[Opening DATA section]

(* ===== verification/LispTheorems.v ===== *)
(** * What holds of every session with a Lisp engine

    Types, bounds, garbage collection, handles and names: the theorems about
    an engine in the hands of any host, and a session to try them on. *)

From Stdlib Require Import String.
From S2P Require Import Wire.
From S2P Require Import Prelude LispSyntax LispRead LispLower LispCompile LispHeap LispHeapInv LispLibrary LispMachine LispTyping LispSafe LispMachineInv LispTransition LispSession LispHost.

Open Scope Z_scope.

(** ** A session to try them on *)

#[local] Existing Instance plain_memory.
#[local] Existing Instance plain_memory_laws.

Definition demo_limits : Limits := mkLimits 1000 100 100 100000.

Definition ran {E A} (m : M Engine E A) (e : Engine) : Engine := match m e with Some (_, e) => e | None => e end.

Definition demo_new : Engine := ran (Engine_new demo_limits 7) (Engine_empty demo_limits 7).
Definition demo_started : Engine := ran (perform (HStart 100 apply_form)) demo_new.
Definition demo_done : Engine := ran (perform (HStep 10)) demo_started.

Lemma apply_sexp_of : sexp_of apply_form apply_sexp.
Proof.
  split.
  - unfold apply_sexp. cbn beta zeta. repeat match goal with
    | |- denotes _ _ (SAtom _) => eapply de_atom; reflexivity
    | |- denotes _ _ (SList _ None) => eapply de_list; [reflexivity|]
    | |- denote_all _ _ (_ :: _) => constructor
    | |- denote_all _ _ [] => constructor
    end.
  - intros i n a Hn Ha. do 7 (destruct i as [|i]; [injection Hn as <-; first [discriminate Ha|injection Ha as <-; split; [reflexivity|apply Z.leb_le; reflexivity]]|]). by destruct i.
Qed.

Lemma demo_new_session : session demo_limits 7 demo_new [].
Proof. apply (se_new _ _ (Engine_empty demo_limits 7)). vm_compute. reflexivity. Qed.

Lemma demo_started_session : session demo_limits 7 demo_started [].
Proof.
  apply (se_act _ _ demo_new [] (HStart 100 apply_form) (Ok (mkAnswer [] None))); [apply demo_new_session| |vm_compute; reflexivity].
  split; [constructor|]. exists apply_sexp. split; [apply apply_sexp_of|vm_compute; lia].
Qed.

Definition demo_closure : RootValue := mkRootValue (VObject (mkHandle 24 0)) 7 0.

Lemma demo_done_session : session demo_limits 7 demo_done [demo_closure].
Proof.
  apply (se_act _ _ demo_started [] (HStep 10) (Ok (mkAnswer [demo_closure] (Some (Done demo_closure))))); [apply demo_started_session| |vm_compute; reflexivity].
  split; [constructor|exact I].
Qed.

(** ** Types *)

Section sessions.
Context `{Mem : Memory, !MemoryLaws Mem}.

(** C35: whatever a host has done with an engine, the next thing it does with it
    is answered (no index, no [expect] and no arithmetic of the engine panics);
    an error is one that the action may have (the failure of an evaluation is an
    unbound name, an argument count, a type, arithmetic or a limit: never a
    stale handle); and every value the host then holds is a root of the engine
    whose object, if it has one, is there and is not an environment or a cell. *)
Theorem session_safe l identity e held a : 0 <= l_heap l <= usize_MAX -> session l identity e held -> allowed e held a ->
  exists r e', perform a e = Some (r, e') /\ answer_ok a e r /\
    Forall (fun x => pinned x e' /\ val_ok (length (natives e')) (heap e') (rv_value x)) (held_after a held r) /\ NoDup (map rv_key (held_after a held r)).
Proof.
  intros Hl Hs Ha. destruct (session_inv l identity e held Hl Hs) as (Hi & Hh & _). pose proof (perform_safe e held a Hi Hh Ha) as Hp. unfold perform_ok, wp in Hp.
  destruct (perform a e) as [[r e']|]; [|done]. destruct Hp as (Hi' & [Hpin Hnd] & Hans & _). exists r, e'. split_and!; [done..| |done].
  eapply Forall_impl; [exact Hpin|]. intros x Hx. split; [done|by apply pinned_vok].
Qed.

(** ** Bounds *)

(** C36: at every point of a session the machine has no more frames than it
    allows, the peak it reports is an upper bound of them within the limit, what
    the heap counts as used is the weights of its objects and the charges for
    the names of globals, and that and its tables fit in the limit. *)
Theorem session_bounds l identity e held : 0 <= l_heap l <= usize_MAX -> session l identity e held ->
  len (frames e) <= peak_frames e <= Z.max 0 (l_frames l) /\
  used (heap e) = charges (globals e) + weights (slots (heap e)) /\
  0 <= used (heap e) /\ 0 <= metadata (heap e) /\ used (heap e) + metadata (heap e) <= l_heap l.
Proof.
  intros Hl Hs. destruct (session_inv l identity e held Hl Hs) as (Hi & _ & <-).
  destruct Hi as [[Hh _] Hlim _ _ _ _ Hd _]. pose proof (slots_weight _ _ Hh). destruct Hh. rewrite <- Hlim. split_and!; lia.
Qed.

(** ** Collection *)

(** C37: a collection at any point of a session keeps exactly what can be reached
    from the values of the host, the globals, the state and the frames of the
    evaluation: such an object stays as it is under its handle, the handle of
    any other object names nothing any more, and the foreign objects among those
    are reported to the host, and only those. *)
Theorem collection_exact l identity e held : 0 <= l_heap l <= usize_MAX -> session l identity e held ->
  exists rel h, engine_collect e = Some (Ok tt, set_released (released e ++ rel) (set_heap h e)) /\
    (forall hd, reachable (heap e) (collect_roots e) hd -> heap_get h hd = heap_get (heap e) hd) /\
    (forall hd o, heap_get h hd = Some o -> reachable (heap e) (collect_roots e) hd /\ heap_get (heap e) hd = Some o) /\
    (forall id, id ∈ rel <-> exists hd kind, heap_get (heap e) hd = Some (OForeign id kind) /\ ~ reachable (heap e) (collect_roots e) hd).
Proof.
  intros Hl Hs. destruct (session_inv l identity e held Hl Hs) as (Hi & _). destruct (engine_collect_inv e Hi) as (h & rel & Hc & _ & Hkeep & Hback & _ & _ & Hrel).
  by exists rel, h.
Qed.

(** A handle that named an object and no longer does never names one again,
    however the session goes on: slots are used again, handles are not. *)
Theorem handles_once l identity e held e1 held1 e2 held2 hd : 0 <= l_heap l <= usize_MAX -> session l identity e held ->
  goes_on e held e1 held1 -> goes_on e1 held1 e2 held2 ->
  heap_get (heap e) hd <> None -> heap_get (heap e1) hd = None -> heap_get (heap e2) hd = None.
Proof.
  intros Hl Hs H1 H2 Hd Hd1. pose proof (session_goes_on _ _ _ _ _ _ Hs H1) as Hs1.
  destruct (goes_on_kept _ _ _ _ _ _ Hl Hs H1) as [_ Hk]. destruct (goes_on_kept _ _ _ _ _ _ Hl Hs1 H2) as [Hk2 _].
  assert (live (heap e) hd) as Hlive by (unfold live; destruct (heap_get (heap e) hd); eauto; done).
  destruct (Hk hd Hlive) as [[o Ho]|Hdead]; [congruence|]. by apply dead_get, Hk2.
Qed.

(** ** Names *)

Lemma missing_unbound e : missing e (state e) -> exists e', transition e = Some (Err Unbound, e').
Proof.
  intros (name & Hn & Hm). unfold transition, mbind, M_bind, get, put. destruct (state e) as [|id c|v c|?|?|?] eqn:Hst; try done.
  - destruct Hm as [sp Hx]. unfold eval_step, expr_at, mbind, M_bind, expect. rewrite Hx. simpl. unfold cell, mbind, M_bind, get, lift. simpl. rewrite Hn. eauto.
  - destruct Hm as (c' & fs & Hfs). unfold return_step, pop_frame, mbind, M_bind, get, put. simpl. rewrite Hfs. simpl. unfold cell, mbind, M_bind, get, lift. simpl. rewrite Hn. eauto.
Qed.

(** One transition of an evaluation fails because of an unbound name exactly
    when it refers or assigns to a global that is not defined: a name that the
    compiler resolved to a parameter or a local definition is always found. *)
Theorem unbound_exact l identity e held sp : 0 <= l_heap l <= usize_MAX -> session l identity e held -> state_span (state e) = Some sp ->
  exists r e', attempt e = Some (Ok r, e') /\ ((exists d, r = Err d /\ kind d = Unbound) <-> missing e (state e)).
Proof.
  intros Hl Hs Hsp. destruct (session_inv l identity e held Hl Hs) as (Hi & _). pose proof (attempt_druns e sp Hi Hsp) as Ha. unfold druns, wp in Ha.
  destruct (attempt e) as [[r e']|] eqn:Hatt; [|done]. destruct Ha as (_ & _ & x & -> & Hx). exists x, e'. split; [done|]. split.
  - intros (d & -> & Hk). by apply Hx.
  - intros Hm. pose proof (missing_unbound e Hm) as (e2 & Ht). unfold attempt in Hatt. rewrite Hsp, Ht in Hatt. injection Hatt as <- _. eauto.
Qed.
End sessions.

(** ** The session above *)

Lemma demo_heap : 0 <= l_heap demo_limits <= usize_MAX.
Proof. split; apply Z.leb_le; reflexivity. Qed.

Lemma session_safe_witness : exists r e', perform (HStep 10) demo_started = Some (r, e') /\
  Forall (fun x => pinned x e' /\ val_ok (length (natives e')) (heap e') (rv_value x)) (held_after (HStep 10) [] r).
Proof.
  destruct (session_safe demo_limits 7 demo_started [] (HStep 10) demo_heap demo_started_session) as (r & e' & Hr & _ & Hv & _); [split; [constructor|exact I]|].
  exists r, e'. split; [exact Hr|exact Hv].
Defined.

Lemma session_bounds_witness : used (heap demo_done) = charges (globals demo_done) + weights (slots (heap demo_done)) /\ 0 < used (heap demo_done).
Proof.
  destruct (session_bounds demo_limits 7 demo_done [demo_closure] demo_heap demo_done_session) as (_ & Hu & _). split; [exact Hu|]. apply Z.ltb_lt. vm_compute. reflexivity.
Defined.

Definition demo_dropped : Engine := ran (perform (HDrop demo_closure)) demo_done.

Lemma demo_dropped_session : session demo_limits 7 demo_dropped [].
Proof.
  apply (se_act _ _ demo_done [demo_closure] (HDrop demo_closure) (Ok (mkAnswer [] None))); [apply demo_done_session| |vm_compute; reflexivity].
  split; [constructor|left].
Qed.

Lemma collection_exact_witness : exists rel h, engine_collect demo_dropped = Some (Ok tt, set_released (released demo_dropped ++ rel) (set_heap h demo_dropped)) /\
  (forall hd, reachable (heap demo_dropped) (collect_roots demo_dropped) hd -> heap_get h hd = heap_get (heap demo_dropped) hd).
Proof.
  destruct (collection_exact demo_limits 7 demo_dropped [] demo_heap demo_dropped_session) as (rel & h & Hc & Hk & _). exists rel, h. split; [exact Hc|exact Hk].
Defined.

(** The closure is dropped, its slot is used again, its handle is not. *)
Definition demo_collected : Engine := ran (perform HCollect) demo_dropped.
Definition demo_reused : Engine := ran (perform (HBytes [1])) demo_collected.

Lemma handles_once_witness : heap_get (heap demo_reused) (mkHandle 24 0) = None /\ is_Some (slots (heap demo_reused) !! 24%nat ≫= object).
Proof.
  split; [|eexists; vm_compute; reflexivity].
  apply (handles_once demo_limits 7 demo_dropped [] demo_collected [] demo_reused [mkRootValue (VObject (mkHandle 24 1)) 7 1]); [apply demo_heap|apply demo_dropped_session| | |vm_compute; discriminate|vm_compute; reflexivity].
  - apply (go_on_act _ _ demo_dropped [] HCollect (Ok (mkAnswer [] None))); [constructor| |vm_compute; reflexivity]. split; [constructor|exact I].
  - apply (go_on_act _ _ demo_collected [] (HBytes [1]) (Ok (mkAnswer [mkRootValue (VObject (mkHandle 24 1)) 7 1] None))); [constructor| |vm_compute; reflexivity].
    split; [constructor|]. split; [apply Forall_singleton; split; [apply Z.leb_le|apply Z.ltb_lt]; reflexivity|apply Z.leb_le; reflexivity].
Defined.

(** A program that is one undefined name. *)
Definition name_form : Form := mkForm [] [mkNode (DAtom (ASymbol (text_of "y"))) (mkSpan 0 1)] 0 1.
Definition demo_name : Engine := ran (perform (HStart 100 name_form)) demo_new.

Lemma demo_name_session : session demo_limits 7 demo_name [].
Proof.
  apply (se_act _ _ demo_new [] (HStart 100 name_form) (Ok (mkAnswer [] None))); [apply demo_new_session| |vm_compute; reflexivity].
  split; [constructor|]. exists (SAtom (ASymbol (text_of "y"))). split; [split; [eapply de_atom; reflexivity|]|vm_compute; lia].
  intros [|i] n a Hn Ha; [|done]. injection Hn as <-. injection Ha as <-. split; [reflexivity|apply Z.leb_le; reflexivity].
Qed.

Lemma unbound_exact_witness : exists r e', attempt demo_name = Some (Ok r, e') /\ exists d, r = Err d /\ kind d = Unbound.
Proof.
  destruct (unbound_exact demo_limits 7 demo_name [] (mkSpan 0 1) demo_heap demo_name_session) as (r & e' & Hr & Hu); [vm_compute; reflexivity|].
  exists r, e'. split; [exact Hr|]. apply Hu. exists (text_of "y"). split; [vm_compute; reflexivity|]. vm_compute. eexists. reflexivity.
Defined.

[Closing DATA section]

### WORK TO COMPLETE
Please print, exactly and with nothing else, the lines from the first line of the entries through the line containing "From S2P Require Import Wire.".

### RESULT OF THE TASK
(* ===== verification/LispTheorems.v ===== *)
(** * What holds of every session with a Lisp engine

    Types, bounds, garbage collection, handles and names: the theorems about
    an engine in the hands of any host, and a session to try them on. *)

From Stdlib Require Import String.
From S2P Require Import Wire.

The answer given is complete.